── DATA IN THIS EXERCISE ──

(* ===== verification/Prelude.v ===== *)
(** * Deep-history worker: a verification development

    The program (TypeScript, a Hono worker) shows, for one OpenStreetMap
    element, how every attribute, tag, node reference and member changed
    over its edit history.  A route parses the identifier, fetches the
    list of versions from the OpenStreetMap API, computes one row of cells
    per attribute (one cell per version, each cell classified as
    notpresent / new / removed / changed / unchanged) and hands the rows
    to an HTML template; an error handler shows a page for an element
    that does not exist.  A script of the page scrolls to the column of
    the version named in the address.

    ** Files, in dependency order

    - [Prelude] (this file): the [js_scope] notations, the class [JsEq] of
      types that carry JavaScript's strict equality, the array built-ins
      the sources call ([includes], [indexOf], [push]), the exception
      monad [result] with [catch], the tactics and the hint databases of
      the development, and the list lemmas the components share.
    - [JsString]: [slice], [String.prototype.replace] with a string
      pattern and the [$] patterns of the replacement text, the global
      replacement of one character, [join] and [encodeURIComponent].
    - [JsNumber]: [number], a decimal [mant * 10^-scale], with [===] on
      numbers, [String(x)] ([num_to_string]) and [parseInt(s, 10)].
    - [JsValue]: [value], the union null / undefined / boolean / number /
      string / built-in object; [strict_eq] is [===], [to_boolean]
      truthiness, [to_string] the [String(...)] conversion,
      [object_prototype_get] the properties every object inherits.
    - [Aggregate]: the first-seen, duplicate-free key collection that the
      sources write three times as a nested loop; its reference definition
      [nub] and the equivalence of the two.
    - [Cost]: the number of [===] comparisons the membership scans of
      these loops make ([includes_steps], [collect_steps]).
    - [Types]: the records of [src/src/types.ts] ([OSMElement],
      [OSMMember], [CellInfo]) and the property lookup on a tag object.
    - [Api]: [computeAllTagKeys], [pairwise] and [changeRow] of
      [src/src/api.ts], with [classify], the five-way classification that
      [changeRow] inlines.
    - [DiffSpec]: the abstract classification table (absent / present
      values), the interface [Accessor] an accessor has to meet for
      [changeRow] to implement that table, the refinement theorem, and
      the interface [NeverNull] of the accessors that do not meet it.
    - [History]: the three element handlers of
      [src/src/routes/history.ts] between the fetch and the template:
      the accessors, the property, tag, node and member lines.
    - [Fetch]: [fetchAndParseJson] and the three fetchers of
      [src/src/api.ts], over a network given as a function from the URL
      to a response or a rejection; the exceptions of the program.
    - [Templates]: every function of [src/src/templates.ts] as the
      function from its arguments to the text it returns: [escapeHtml],
      [truncate], [renderCell], the table header, the property and tag
      lines, and the five pages.
    - [Routes]: the routes of [src/src/routes/history.ts] and
      [src/src/index.ts] from the matched route to the HTML text of the
      response or the redirect: the legacy [.php] redirects, the element
      routes ([parseInt], fetch, handler, template), [onError], [app].
    - [Lifecycle]: the [async] handlers as a transition system over their
      suspension points ([await fetch], [await response.json()]), with
      the exception handler as a step, and a pool of requests whose steps
      interleave.
    - [Html]: what a reader of HTML makes of a page (its tags, the
      elements they open and close, the identifiers and form targets),
      and [well_formed], the pages whose tags are those of the templates,
      properly nested, with the one script of [baseTemplate].
    - [Shown]: the text a browser shows for a piece of a page: what
      stands between its tags, with the entities read as characters.
    - [Table]: the table a browser lays out from a page: its rows, each
      as the classes of its cells, read by a scanner of the text.
    - [Browser]: [scrollToId] and [window.onload] of
      [src/public/history/app.js], over the document a page gives, and
      the resolution of the form targets of the index page.
    - [Dispatch]: the routes as [src/src/routes/history.ts] and
      [src/src/index.ts] register them ([history_table], [app_table]),
      and the matching of the method and the path of a request to the
      first of them ([dispatch]).

    ** Correspondence with the code

    Every definition keeps the name of the function, variable or field it
    models; the fields of [OSMElement] and [OSMMember] carry the prefix
    [el_] and [m_] because [type] and [id] would clash, the handler of a
    route is named after its route ([node_php], [node_route], ...).  A
    [for ... of] loop that pushes onto an array is a [fold_left] whose
    step appends one element; a counted [for] loop is a bind over [seq];
    an optional field is an [option]; [null] and [undefined] are two
    distinct values, because [changeRow] tests [=== null] only.  A
    function that can throw returns a [result]: [Return] of its value or
    [Throw] of the exception, and [await] is the bind of that monad.  A
    template literal is the concatenation of its pieces, with the line
    breaks and the indentation of the source; the double quote is the
    constant [q] of [Templates].  A suspension point of an [async]
    function is a state of [Lifecycle.state]; what the function does
    between two of them is one step ([start], [settle], [read]), built
    from the same functions as [app].

    ** What the theorems show

    - [JsString], [JsNumber]: [replace] cuts the string at the first
      occurrence of the pattern and inserts the replacement text, which
      stands for itself when it has no dollar sign; an integer below
      [10^21] prints as its decimal numeral, and [parseInt] reads a
      printed integer back.
    - [Aggregate]: the nested loops compute exactly [nub] of the
      concatenated key lists: no two collected keys are equal under [===],
      every key seen is represented, the order is the order of first
      occurrence, and collecting is idempotent.
    - [Cost]: the loops make at most (keys read) x (keys collected)
      comparisons, and exactly [n (n - 1) / 2] on a version with [n]
      different keys: the scans are linear and the collection quadratic.
    - [Api]: [pairwise] is the zip of the shifted list; [changeRow] has one
      cell per version and its i-th cell is [classify] of the accessor at
      versions i-1 and i; [classify] is characterised on every branch,
      [undefined] included; the link of a cell exists exactly when the
      template and the value are truthy.
    - [DiffSpec]: for an accessor that signals absence by [null], and
      only so, [changeRow] implements the abstract table; the rows of an
      accessor that never returns [null] start with "new" and never
      contain "notpresent" or "removed".
    - [History]: every line of every handler has one cell per version;
      the node-index accessor meets [Accessor], so the node lines are the
      abstract rows; the tag, coordinate and member accessors are
      [NeverNull], and their rows are characterised cell by cell; the
      links of the user and changeset lines.
    - [Fetch]: [fetchAndParseJson] characterised by outcome: when it
      returns, when it throws [ElementDoesntExistException] and with
      which URL, the HTTP error, the errors of the body.
    - [Templates]: the five replacements of [escapeHtml] amount to one
      pass over the text, whose result has no angle bracket and no quote
      and reads back as the text; the text [truncate] and [renderCell]
      write for the cells the handlers compute cannot leave the element
      or the attribute it is written in; the element pages are rendered
      exactly when the history has a version.
    - [Routes]: the response of the application for a history that is
      found, missing (status 404) or empty; no
      [ElementDoesntExistException] leaves the application; the legacy
      redirects.
    - [Lifecycle]: the transition system refines [app] (every run that
      finishes, finishes with what [app] computes, and one does within
      four steps); every run terminates whatever the network answers; a
      request calls the API at most once, first, with the URL of its
      history; in a pool, the steps of one request are a run of that
      request alone, and at every point some request can step or all
      have finished.
    - [Html]: every page the application answers with is well formed,
      whatever the history holds, and the identifiers of the page of a
      history are those of the columns of its versions.  The proofs read
      a template piece by piece: a literal by computation, a value of
      the history by the lemma for the place it stands in.
    - [Shown]: the cell of a value shows the value, cut after
      [MAX_COLUMN_LENGTH] code units and followed by an ellipsis when it
      is longer; escaping changes nothing of what is read.
    - [Table]: the table of the page of a history is the matrix the
      handler computed: the header, then for each section its banner and
      one row for each line, with the classes [changeRow] gave the
      cells; it is rectangular exactly when the history has fewer than a
      thousand versions, the most a banner can span.
    - [Browser]: the script on every branch; a page opened at the
      fragment of a version scrolls to the column of that version; the
      form targets of the index page, resolved from [/history], are not
      under the mount point of the routes that answer them.

    - [Dispatch]: a request reaches a route exactly when its method is
      GET and its path is the path of the route; the redirects of the
      application lead to its routes; the forms of the index page,
      resolved from [/history], lead to none.  [serve_element] puts the
      parts together: a request for the page of an element that the API
      answers with a history is answered with the page of that history,
      well formed, with the matrix of the handler as its table.

    ** Bounds

    - A [number] stands for the IEEE double nearest to [mant * 10^-scale].
      The model is exact for the numbers JSON text of at most 15
      significant digits denotes (identifiers, changesets, indices,
      coordinates with 7 decimals): on these, equality of doubles is
      equality of decimal values and [String] prints the shortest decimal.
      NaN and the infinities do not arise from [JSON.parse]; -0 is
      identified with 0, which no operation used here can tell apart.
      [parseInt] returns an integer of any size where JavaScript rounds
      to a double beyond [2^53]; identifiers are far below.
    - A [string] is a sequence of 8-bit code units where JavaScript has
      16-bit ones; every string operation modelled works unit by unit.
      [length] and [slice] in [truncate] count these units: for text
      outside ASCII the cut after [MAX_COLUMN_LENGTH] units falls after
      20 bytes of UTF-8 in the model and after 20 UTF-16 units in the
      program.  The ellipsis of [truncate] is held as its UTF-8 bytes.
    - No definition of the program needs fuel: every loop of the sources
      is bounded by the length of an array or of a string.  The reader
      of entities [unescape], which is a specification, takes the length
      of its text as fuel; [unescapeHtml_escapeHtml] shows it enough.
      [Lifecycle.run] takes the number of steps as fuel: four are enough
      from the start ([run_app]), [remaining s] from a state [s].
    - [Cost] counts comparisons, the unit of the scans of [includes] and
      [some]; the cost of one comparison and of [push] is not modelled.
    - The scanner of [Table] reads [td], [th], [tr] and the attributes
      [class] and [colspan]; [span_of] reads a [colspan] as HTML does: 1
      when it is no positive number, at most 1000.  [page_table] asks
      for fewer than [10^21 - 1] versions, below which [String] prints
      the digits of the number of columns.
    - The reader of [Html] knows the HTML the templates write: tags with
      double-quoted attribute values, no comments, no script text.  It
      treats every [<] of the text as the start of a tag, which is
      stricter than HTML.  [resolve] of [Browser] is the resolution of a
      relative reference without dot segments, query or fragment.

    ** Not modelled

    - The framework itself.  [Dispatch] follows what the documentation
      of Hono says of the matching: a path is matched segment by
      segment, [:id] stands for one segment that is not empty, a slash
      at the end of a path counts, and the first route registered wins.
      The percent-decoding of a parameter, HEAD requests, the removal
      of dot segments by the browser, and the replies of the framework
      when no route matches or an exception is not caught are not
      modelled.  [src/src/routes/history.ts] and [src/src/index.ts] hold
      nothing else that is not modelled.
    - The HTTP exchange: the network is an argument of the fetchers, or
      the environment of the transition system.
    - The scheduling of promise reactions inside the runtime: a step of
      [Lifecycle] runs from one suspension on the network to the next.
    - The rendering and the scrolling of the browser: [Browser] stops at
      the call of [scrollIntoView].
    - The style sheet and the icons the pages refer to, which are not
      code. *)

From stdpp Require Export prelude strings.

Declare Scope js_scope.
Delimit Scope js_scope with js.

───

WHAT YOU WILL DO ▸ Give the lines again, exactly as they stand, from the beginning of the data through the line with "list of versions".

SOLUTION ▸
(* ===== verification/Prelude.v ===== *)
(** * Deep-history worker: a verification development

    The program (TypeScript, a Hono worker) shows, for one OpenStreetMap
    element, how every attribute, tag, node reference and member changed
    over its edit history.  A route parses the identifier, fetches the
    list of versions from the OpenStreetMap API, computes one row of cells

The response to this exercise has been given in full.